The hard choices

In six days, the state Education Board will meet to make a difficult and potentially historic decision on whether to take over the running of the Little Rock School District.

John Brummett is blogging daily online.

The high-profile drama grants us the timely opportunity to seek to disabuse ourselves of a popular but bogus and flawed assumption.

It is that local school governance is most appropriately and virtuously a matter of local control. It is that local governance should be ultimately the purview of democracy as practiced by voters residing in the district.

That is simply not the case. A good school is neither democratic nor a locally insular place. You don't vote by majority for good education. You teach it.

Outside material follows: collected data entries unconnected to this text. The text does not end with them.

(** * woke: rule-set composition and the ignore-matching subsystem

    A shallow embedding of [pkg/config] (Config, ConfigureRules, RemoveRule,
    GetSuccessExitMessage) and [pkg/ignore] (getDomainFromWorkingDir,
    GetRootGitDir, readIgnoreFile, readPatterns, Ignore.Match), followed by
    the properties proved about them.

    Conventions.  Go strings are byte strings and are modelled by [string];
    Go [int] indices are modelled by [Z].  A call that yields either a value
    or an error is a sum ([inl] the value, [inr] the error); a function of
    the program that returns a value together with an error returns a pair
    whose second component is an [option] error ([None] is the nil error).
    A run-time panic is the [None] of an [option] result.  Loops that the
    source does not bound take a budget of rounds.  The target is a Unix
    build, so [os.PathSeparator] is the slash. *)

From Stdlib Require Import List String Ascii ZArith Lia Bool Arith Sorted.
Import ListNotations.
Open Scope string_scope.
Open Scope list_scope.

(* ================================================================== *)
(** * Part I.  The program *)
(* ================================================================== *)

(** ** Package [rule] (consumed through its interface) *)

Module rule.

(** Modelled from the spec: package [rule] is not among the sources.  A rule
    is identified by its name, carries category tags in its options, and has
    the two pieces of state that finalisation sets: the compiled matching
    expression and the note-inclusion flag. *)
Record Options : Type := mkOptions {
  IncludeNote : option bool;
  Categories : list string
}.

(** Modelled from the spec: the rule itself.  [re] is the compiled
    matching expression, absent until [SetRegexp] runs. *)
Record Rule : Type := mkRule {
  Name : string;
  Terms : list string;
  Opts : Options;
  re : option (list string)
}.

(** Modelled from the spec: [ContainsCategory(name)] is simple membership
    of [name] among the rule's category tags. *)
Definition ContainsCategory (r : Rule) (category : string) : bool :=
  existsb (fun c => String.eqb c category) (Categories (Opts r)).

(** Modelled from the spec: [SetRegexp()] compiles the matching expression
    of the rule; the compiled expression is represented by the terms it was
    built from. *)
Definition SetRegexp (r : Rule) : Rule :=
  mkRule (Name r) (Terms r) (Opts r) (Some (Terms r)).

(** Modelled from the spec: [SetIncludeNote(b)] applies the note-inclusion
    flag to the rule's options. *)
Definition SetIncludeNote (includeNote : bool) (r : Rule) : Rule :=
  mkRule (Name r) (Terms r)
         (mkOptions (Some includeNote) (Categories (Opts r))) (re r).

End rule.

(** ** Package [config] *)

Module config.
Import rule.

Record Config : Type := mkConfig {
  Rules : list Rule;
  IgnoreFiles : list string;
  SuccessExitMessage : option string;
  IncludeNote : bool;
  ExcludeCategories : list string
}.

(** Assignment to the field [c.Rules]. *)
Definition setRules (c : Config) (rs : list Rule) : Config :=
  mkConfig rs (IgnoreFiles c) (SuccessExitMessage c) (IncludeNote c)
           (ExcludeCategories c).

Definition GetSuccessExitMessage (c : Config) : string :=
  match SuccessExitMessage c with
  | None => "No findings found."
  | Some msg => msg
  end.

Definition inExistingRules (c : Config) (r : Rule) : bool :=
  existsb (fun n => String.eqb (Name n) (Name r)) (Rules c).

(** [c.Rules[i]] for a Go [int] index: [None] is the index-out-of-range
    panic. *)
Definition ruleAt (c : Config) (i : Z) : option Rule :=
  if (i <? 0)%Z then None else nth_error (Rules c) (Z.to_nat i).

(** Remove a rule at index [i] while maintaining order. *)
Definition RemoveRule (c : Config) (i : Z) : Config :=
  if ((i >=? Z.of_nat (List.length (Rules c))) || (i <? 0))%Z then c
  else setRules c (firstn (Z.to_nat i) (Rules c)
                   ++ skipn (Z.to_nat (i + 1)) (Rules c)).

Section ConfigureRules.

(** The package variable [rule.DefaultRules]; its table is not among the
    sources, so it is a parameter. *)
Variable DefaultRules : list Rule.

(** First loop of [ConfigureRules]: append the defaults whose name is not
    taken yet. *)
Definition appendDefaults (c : Config) : Config :=
  fold_left
    (fun c r =>
       if negb (inExistingRules c r) then setRules c (Rules c ++ [r])
       else c)
    DefaultRules c.

(** The loop labelled [RuleLoop].  [i] is the index of the head of
    [todo]; [done] holds the rules already visited (the slice holds
    pointers, so finalising a rule rewrites its entry); the indices of the
    rules with an excluded category are collected in [excludedIndices]. *)
Fixpoint RuleLoop (c : Config) (i : Z) (todo done : list Rule)
         (excludedIndices : list Z) : list Rule * list Z :=
  match todo with
  | [] => (done, excludedIndices)
  | r :: rest =>
      if existsb (fun ex => ContainsCategory r ex) (ExcludeCategories c)
      then RuleLoop c (i + 1) rest (done ++ [r]) (excludedIndices ++ [i])
      else RuleLoop c (i + 1) rest
             (done ++ [SetIncludeNote (IncludeNote c) (SetRegexp r)])
             excludedIndices
  end.

(** Last loop: for every collected index, read [c.Rules[exIdx]] for the
    log line (a panic when out of range), then call [RemoveRule]. *)
Fixpoint removeExcluded (c : Config) (excludedIndices : list Z)
  : option Config :=
  match excludedIndices with
  | [] => Some c
  | exIdx :: rest =>
      match ruleAt c exIdx with
      | None => None
      | Some _ => removeExcluded (RemoveRule c exIdx) rest
      end
  end.

Definition ConfigureRules (c : Config) : option Config :=
  let c1 := appendDefaults c in
  let '(rs, excludedIndices) := RuleLoop c1 0 (Rules c1) [] [] in
  removeExcluded (setRules c1 rs) excludedIndices.

End ConfigureRules.

Section NewConfig.

(** Errors of the file and path functions; their values are outside the
    model. *)
Variable error : Type.

Variable DefaultRules : list Rule.

(** [ioutil.ReadFile] and [yaml.Unmarshal]; the latter fills the config it
    is given and reports whether the document was well formed. *)
Variable ioutil_ReadFile : string -> string + error.
Variable yaml_Unmarshal : string -> Config -> Config * option error.

(** [filepath.IsAbs], [os.Getwd] and [filepath.Rel]. *)
Variable filepath_IsAbs : string -> bool.
Variable os_Getwd : string * option error.
Variable filepath_Rel : string -> string -> string + error.

(** The zero value of [Config]. *)
Definition zeroConfig : Config := mkConfig [] [] None false [].

(** [loadConfig] reads the file and unmarshals it into a zero config.
    The config returned beside the error of [yaml.Unmarshal] is the one
    that call has filled. *)
Definition loadConfig (filename : string) : Config * option error :=
  match ioutil_ReadFile filename with
  | inr err => (zeroConfig, Some err)
  | inl yamlFile => yaml_Unmarshal yamlFile zeroConfig
  end.

(** The path of the config file relative to the current directory, when
    the path is absolute and such a relative path exists. *)
Definition relative (filename : string) : string :=
  if filepath_IsAbs filename then
    let cwd := fst os_Getwd in
    match filepath_Rel cwd filename with
    | inl relfilename => relfilename
    | inr _ => filename
    end
  else filename.

(** [NewConfig] returns a new Config.  The outer [None] is the panic of
    [ConfigureRules]. *)
Definition NewConfig (filename : string) : option (Config + error) :=
  let loaded :=
    if (0 <? String.length filename)%nat then
      match loadConfig filename with
      | (_, Some err) => inr err
      | (c, None) =>
          inl (mkConfig (Rules c) (IgnoreFiles c ++ [relative filename])
                        (SuccessExitMessage c) (IncludeNote c)
                        (ExcludeCategories c))
      end
    else inl zeroConfig in
  match loaded with
  | inr err => Some (inr err)
  | inl c =>
      match ConfigureRules DefaultRules c with
      | None => None
      | Some c' => Some (inl c')
      end
  end.

End NewConfig.

End config.

(** ** The functions of Go's [strings] package that the program calls *)

Module strings.

(** [s[n:]] and [s[:n]] on byte strings. *)
Fixpoint drop (n : nat) (s : string) : string :=
  match n, s with
  | O, _ => s
  | S _, EmptyString => EmptyString
  | S k, String _ s' => drop k s'
  end.

Fixpoint take (n : nat) (s : string) : string :=
  match n, s with
  | O, _ => EmptyString
  | S _, EmptyString => EmptyString
  | S k, String c s' => String c (take k s')
  end.

Fixpoint HasPrefix (s prefix : string) {struct prefix} : bool :=
  match prefix, s with
  | EmptyString, _ => true
  | String _ _, EmptyString => false
  | String c p', String d s' => Ascii.eqb d c && HasPrefix s' p'
  end.

Definition HasSuffix (s suffix : string) : bool :=
  (String.length suffix <=? String.length s)%nat
  && String.eqb (drop (String.length s - String.length suffix) s) suffix.

(** [Index]: the byte offset of the first occurrence of [substr] in [s];
    [None] stands for the result [-1]. *)
Fixpoint Index (s substr : string) : option nat :=
  if HasPrefix s substr then Some O
  else match s with
       | EmptyString => None
       | String _ s' => option_map S (Index s' substr)
       end.

(** The counting loop of [Count] for a non-empty [substr]: every round
    consumes at least one byte, so [length s] rounds are enough. *)
Fixpoint countLoop (fuel : nat) (s substr : string) : nat :=
  match fuel with
  | O => O
  | S k =>
      match Index s substr with
      | None => O
      | Some i => S (countLoop k (drop (i + String.length substr) s) substr)
      end
  end.

Definition Count (s substr : string) : Z :=
  Z.of_nat (countLoop (String.length s) s substr).

(** The cutting loop of [genSplit]: at most [cuts] cuts at the leftmost
    occurrence of [sep]; the rest of the string is the last piece. *)
Fixpoint splitLoop (cuts : nat) (s sep : string) : list string :=
  match cuts with
  | O => [s]
  | S k =>
      match Index s sep with
      | None => [s]
      | Some m => take m s :: splitLoop k (drop (m + String.length sep) s) sep
      end
  end.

As written in the state Constitution and embraced by the Arkansas Supreme Court in the Lake View ruling, public education is the responsibility of state government--not the collective local board members and the local voters who install them.

On that basis the state has presumed to set a minimum local property millage rate. It has presumed to define through the Legislature the essential components of an adequate educational opportunity. It has presumed to assess the cost of that adequate educational opportunity. It has presumed to put state tax money into a pot to be distributed to local districts off the top of the state budget in a way that equalizes per-pupil funding district to district.

And the Legislature has presumed to enact a law saying that the state Department of Education may establish regulatory criteria to declare local districts academically distressed.

An Education Department rule defines academic distress by establishing a minimally acceptable proficiency level in student performance. The state Board of Education is authorized to affirm the department's finding and vote for the state department to assume direct control of distressed districts.

People have asked: What is the basis for this premise that the state could do better in improving student performance in these six chronically failing schools--Baseline Elementary, Cloverdale Middle, Henderson Middle and McClellan, Hall and Fair High Schools?

The answer is that any chronic failure is an implicit indictment of the status quo. It is that state government's constitutionally mandated authority could provide fresh eyes and cut through dreaded inertia and divisive or destructive local politics.

In the Pulaski County Special School District, state takeover has led to improvements that would not have been made as expeditiously, if at all, under the constraints of local board politics.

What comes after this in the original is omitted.